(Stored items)
━━━

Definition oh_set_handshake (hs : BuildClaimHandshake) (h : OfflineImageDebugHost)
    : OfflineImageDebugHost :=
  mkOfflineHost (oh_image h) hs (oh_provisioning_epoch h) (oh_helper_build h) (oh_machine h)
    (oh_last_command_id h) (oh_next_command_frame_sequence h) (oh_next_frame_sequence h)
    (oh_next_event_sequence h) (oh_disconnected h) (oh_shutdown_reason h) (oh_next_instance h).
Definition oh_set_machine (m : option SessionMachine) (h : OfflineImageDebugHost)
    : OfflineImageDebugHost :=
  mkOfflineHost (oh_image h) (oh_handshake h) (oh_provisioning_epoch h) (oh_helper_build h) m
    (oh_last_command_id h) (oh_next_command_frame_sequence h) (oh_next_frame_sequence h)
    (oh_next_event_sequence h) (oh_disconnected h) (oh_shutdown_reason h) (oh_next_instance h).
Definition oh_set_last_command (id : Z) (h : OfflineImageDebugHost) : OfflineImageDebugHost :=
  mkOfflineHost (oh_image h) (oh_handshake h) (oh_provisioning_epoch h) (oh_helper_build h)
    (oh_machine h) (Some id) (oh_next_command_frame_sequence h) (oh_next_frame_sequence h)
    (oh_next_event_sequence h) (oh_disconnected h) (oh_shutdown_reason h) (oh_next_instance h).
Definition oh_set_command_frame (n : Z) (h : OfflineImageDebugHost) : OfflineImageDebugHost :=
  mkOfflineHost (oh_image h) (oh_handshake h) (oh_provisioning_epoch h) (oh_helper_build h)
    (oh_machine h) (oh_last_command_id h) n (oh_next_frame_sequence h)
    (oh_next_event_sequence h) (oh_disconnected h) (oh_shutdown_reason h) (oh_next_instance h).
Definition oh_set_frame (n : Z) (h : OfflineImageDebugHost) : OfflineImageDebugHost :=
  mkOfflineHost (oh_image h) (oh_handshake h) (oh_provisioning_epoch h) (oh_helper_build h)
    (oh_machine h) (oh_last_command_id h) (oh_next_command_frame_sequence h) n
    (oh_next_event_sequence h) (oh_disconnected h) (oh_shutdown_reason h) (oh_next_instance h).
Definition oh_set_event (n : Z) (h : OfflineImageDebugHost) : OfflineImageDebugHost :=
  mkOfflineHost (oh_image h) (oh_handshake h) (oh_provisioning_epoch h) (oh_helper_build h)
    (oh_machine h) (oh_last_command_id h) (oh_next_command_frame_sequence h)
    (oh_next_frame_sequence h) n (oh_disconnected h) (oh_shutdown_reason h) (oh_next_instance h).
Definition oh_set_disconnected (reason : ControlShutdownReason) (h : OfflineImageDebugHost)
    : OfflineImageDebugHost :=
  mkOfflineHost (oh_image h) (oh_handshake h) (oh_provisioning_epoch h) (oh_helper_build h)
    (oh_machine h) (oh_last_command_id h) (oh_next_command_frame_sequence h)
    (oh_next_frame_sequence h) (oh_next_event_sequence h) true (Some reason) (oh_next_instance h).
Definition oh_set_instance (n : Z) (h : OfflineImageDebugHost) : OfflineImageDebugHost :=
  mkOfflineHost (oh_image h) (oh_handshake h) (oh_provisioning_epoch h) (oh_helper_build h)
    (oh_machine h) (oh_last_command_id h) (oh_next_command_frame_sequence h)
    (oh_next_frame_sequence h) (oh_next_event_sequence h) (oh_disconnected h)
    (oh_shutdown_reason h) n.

━━━

■ WHAT YOU SHOULD DO ■
Gather from the entries above all lines that include the string "Definition".

■ REPLY ■
Definition oh_set_handshake (hs : BuildClaimHandshake) (h : OfflineImageDebugHost)
Definition oh_set_machine (m : option SessionMachine) (h : OfflineImageDebugHost)
Definition oh_set_last_command (id : Z) (h : OfflineImageDebugHost) : OfflineImageDebugHost :=
Definition oh_set_command_frame (n : Z) (h : OfflineImageDebugHost) : OfflineImageDebugHost :=
Definition oh_set_frame (n : Z) (h : OfflineImageDebugHost) : OfflineImageDebugHost :=
Definition oh_set_event (n : Z) (h : OfflineImageDebugHost) : OfflineImageDebugHost :=
Definition oh_set_disconnected (reason : ControlShutdownReason) (h : OfflineImageDebugHost)
Definition oh_set_instance (n : Z) (h : OfflineImageDebugHost) : OfflineImageDebugHost :=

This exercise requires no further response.